Task item — In the records that follow, how many lines contain the word "world"? Give only that figure.

Input records —
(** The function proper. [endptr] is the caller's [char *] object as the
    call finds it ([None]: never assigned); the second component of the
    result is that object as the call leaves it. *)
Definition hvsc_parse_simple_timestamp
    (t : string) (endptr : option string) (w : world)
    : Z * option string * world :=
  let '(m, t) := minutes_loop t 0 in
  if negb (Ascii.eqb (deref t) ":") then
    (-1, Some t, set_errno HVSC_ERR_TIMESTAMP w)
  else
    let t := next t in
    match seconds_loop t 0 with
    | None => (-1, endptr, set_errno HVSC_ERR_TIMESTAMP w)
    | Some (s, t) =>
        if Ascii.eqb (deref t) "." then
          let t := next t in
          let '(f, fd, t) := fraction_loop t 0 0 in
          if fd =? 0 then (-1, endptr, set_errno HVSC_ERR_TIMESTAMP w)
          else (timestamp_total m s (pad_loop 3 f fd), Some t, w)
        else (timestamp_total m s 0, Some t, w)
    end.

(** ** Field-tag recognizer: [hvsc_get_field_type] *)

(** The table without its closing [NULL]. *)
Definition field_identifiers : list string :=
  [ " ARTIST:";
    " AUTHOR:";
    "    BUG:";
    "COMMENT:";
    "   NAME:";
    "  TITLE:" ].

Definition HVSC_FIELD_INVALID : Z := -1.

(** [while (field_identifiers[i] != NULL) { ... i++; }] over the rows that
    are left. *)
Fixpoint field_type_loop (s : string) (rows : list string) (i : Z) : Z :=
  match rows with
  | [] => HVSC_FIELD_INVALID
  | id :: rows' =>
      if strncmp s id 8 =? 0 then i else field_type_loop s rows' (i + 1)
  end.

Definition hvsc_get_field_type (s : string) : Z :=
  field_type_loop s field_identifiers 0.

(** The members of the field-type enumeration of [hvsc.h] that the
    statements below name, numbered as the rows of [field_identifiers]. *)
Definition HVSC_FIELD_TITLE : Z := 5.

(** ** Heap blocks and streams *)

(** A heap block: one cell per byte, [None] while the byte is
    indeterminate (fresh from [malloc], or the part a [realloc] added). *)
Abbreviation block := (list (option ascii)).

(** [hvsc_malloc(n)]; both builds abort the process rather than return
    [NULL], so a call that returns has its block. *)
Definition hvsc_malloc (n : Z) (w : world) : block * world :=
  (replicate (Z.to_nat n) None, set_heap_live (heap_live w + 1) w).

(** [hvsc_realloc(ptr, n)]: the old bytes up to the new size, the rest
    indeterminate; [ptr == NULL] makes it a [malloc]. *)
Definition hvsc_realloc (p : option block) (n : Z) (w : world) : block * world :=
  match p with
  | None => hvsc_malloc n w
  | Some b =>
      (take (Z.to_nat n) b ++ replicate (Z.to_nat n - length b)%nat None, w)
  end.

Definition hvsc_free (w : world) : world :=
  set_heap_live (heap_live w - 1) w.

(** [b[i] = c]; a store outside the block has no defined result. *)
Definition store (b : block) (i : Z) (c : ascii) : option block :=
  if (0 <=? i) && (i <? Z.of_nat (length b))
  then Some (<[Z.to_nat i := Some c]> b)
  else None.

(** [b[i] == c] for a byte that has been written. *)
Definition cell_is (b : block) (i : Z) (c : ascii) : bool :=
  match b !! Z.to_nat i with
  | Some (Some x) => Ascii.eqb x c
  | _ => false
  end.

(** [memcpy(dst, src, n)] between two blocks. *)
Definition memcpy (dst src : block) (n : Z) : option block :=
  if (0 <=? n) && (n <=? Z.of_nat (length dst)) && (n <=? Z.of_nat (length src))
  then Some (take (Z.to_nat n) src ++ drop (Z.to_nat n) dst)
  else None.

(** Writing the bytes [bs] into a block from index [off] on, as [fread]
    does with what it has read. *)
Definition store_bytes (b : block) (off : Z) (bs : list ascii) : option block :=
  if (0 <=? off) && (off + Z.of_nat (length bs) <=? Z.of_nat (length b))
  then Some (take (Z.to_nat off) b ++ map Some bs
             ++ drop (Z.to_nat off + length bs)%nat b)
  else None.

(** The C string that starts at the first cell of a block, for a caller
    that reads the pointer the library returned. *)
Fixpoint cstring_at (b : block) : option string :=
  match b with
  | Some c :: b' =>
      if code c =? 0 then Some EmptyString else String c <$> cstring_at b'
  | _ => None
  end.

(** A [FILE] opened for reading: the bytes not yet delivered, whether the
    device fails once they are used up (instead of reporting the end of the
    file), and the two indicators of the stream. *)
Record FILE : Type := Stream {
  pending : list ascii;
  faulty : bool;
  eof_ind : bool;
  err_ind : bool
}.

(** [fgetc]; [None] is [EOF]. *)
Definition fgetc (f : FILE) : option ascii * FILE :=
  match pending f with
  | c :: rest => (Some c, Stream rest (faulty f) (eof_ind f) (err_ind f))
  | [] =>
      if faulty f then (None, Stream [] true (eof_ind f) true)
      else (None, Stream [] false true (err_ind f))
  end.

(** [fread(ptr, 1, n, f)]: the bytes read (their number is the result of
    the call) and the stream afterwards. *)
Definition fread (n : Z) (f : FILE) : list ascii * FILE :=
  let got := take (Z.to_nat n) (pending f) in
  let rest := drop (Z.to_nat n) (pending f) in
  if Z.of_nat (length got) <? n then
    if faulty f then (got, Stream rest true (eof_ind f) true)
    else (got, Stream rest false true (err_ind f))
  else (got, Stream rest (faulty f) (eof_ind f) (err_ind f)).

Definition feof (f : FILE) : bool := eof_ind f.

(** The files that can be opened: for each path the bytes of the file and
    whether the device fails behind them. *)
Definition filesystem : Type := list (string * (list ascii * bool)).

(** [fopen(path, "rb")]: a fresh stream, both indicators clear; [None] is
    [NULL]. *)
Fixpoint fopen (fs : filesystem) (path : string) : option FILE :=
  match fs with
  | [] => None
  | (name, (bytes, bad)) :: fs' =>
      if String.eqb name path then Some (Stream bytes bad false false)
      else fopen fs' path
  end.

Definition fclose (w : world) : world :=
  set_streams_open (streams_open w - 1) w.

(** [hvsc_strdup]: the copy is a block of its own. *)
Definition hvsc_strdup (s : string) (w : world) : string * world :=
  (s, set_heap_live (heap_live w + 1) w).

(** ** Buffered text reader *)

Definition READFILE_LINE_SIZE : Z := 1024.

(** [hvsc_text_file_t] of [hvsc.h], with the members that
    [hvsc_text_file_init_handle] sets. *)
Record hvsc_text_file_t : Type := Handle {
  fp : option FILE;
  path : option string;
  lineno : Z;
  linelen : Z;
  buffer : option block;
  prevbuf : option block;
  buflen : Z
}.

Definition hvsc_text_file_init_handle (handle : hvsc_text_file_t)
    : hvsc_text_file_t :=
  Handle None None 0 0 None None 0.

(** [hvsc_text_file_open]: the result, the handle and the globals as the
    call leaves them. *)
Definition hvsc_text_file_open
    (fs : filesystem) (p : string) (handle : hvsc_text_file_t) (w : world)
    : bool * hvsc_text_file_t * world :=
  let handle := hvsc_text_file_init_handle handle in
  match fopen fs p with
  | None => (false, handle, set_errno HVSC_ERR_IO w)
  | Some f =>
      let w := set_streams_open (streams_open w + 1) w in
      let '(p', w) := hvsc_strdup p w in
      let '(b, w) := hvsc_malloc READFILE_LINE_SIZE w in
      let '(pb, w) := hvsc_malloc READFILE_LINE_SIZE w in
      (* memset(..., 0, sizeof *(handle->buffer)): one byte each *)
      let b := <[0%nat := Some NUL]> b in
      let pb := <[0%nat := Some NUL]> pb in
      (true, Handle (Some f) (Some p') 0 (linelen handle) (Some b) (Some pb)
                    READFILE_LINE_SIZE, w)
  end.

--

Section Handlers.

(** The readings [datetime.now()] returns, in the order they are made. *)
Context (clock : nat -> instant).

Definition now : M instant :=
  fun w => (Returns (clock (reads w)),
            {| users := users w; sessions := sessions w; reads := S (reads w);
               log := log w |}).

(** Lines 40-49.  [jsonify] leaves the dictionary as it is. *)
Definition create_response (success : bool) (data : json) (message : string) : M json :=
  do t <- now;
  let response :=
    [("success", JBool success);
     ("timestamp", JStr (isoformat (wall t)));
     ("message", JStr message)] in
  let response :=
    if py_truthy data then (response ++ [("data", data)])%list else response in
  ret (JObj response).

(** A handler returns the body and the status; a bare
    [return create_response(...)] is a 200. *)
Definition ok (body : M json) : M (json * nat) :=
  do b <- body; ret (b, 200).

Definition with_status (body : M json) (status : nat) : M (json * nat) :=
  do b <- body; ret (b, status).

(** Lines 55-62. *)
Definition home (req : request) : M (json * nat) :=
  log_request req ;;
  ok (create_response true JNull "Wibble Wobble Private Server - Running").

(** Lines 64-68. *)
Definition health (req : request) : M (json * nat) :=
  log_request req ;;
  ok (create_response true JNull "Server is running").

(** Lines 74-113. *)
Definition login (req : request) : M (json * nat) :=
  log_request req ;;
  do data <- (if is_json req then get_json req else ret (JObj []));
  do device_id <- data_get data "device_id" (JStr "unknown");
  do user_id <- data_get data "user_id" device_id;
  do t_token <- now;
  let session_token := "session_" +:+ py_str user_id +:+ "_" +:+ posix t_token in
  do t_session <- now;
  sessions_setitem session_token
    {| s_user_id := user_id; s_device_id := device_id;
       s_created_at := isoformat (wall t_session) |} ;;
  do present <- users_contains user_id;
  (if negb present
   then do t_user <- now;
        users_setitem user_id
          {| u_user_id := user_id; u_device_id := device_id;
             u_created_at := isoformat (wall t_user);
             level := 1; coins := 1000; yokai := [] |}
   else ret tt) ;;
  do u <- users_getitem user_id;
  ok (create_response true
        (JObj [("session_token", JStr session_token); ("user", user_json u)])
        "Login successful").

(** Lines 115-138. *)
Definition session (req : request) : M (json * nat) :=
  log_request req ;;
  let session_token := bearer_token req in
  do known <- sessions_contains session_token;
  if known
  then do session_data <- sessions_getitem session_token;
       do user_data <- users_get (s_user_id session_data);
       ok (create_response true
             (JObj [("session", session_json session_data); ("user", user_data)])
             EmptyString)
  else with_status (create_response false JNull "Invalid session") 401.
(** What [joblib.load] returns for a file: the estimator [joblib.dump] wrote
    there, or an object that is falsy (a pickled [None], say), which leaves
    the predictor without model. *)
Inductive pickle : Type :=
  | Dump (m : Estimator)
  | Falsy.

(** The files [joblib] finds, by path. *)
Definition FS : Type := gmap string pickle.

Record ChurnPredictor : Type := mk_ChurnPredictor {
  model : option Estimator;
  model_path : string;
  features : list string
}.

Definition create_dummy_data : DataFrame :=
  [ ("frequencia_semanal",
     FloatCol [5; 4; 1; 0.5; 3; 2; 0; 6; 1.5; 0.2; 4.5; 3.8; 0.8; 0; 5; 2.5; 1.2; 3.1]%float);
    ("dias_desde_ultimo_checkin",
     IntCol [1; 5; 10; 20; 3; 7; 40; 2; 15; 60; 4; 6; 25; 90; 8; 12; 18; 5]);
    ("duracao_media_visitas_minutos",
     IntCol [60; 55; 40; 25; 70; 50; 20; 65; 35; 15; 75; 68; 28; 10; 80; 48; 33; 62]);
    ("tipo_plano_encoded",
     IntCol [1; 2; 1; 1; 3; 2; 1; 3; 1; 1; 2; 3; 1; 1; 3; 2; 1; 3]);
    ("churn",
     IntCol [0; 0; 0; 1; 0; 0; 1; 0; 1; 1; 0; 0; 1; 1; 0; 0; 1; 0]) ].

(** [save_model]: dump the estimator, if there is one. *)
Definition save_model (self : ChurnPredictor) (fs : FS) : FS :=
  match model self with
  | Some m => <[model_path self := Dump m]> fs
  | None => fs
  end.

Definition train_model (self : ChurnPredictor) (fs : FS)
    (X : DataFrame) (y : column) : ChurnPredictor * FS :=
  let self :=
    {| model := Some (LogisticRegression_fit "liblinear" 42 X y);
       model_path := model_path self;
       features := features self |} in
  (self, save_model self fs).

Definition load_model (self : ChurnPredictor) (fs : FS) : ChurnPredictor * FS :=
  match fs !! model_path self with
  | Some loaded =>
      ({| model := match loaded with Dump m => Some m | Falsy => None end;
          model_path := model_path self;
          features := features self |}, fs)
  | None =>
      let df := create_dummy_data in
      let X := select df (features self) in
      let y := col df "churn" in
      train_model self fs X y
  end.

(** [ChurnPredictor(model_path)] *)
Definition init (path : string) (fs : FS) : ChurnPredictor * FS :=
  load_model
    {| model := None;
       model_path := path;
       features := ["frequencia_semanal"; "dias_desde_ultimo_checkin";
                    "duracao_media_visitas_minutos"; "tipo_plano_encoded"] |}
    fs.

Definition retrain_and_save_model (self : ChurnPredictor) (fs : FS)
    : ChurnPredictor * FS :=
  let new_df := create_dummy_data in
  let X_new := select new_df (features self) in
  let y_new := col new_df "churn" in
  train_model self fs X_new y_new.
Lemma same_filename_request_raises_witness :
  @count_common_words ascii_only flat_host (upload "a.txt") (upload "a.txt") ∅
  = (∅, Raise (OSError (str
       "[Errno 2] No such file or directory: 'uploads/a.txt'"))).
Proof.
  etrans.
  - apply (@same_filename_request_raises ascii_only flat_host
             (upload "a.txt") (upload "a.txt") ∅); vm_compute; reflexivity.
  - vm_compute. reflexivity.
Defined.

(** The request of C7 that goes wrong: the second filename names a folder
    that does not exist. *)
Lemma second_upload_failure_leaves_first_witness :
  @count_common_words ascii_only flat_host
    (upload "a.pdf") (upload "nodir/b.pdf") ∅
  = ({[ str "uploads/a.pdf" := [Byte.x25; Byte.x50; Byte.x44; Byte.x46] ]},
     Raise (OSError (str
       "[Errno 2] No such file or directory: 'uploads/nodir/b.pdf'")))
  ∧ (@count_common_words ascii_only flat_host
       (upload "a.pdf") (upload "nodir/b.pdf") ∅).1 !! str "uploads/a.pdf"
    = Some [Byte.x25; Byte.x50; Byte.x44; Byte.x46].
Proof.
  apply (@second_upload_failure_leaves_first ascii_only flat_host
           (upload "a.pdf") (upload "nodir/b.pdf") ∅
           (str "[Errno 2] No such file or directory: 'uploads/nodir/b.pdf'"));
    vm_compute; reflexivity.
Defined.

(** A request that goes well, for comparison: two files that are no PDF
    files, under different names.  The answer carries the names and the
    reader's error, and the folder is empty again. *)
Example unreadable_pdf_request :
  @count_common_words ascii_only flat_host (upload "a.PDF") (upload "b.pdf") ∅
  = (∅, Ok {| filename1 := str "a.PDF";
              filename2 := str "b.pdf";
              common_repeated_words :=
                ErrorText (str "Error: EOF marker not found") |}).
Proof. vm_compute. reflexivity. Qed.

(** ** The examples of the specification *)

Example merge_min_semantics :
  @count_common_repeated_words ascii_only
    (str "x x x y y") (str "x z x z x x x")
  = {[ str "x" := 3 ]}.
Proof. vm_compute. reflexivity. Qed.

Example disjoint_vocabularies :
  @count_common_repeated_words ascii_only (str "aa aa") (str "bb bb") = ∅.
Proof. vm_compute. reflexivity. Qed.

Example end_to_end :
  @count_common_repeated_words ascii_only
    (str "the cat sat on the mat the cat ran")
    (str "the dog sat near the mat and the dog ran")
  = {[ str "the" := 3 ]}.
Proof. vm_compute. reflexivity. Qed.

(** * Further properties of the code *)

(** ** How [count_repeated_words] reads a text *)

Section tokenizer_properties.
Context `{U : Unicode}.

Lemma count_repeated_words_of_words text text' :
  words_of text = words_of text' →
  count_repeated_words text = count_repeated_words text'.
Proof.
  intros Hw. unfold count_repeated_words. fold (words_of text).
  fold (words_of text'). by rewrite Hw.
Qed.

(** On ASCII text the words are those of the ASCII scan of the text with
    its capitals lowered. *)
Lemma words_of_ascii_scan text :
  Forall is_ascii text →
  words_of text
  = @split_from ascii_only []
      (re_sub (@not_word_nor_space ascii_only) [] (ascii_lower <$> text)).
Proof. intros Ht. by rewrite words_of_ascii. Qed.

Expected output — 9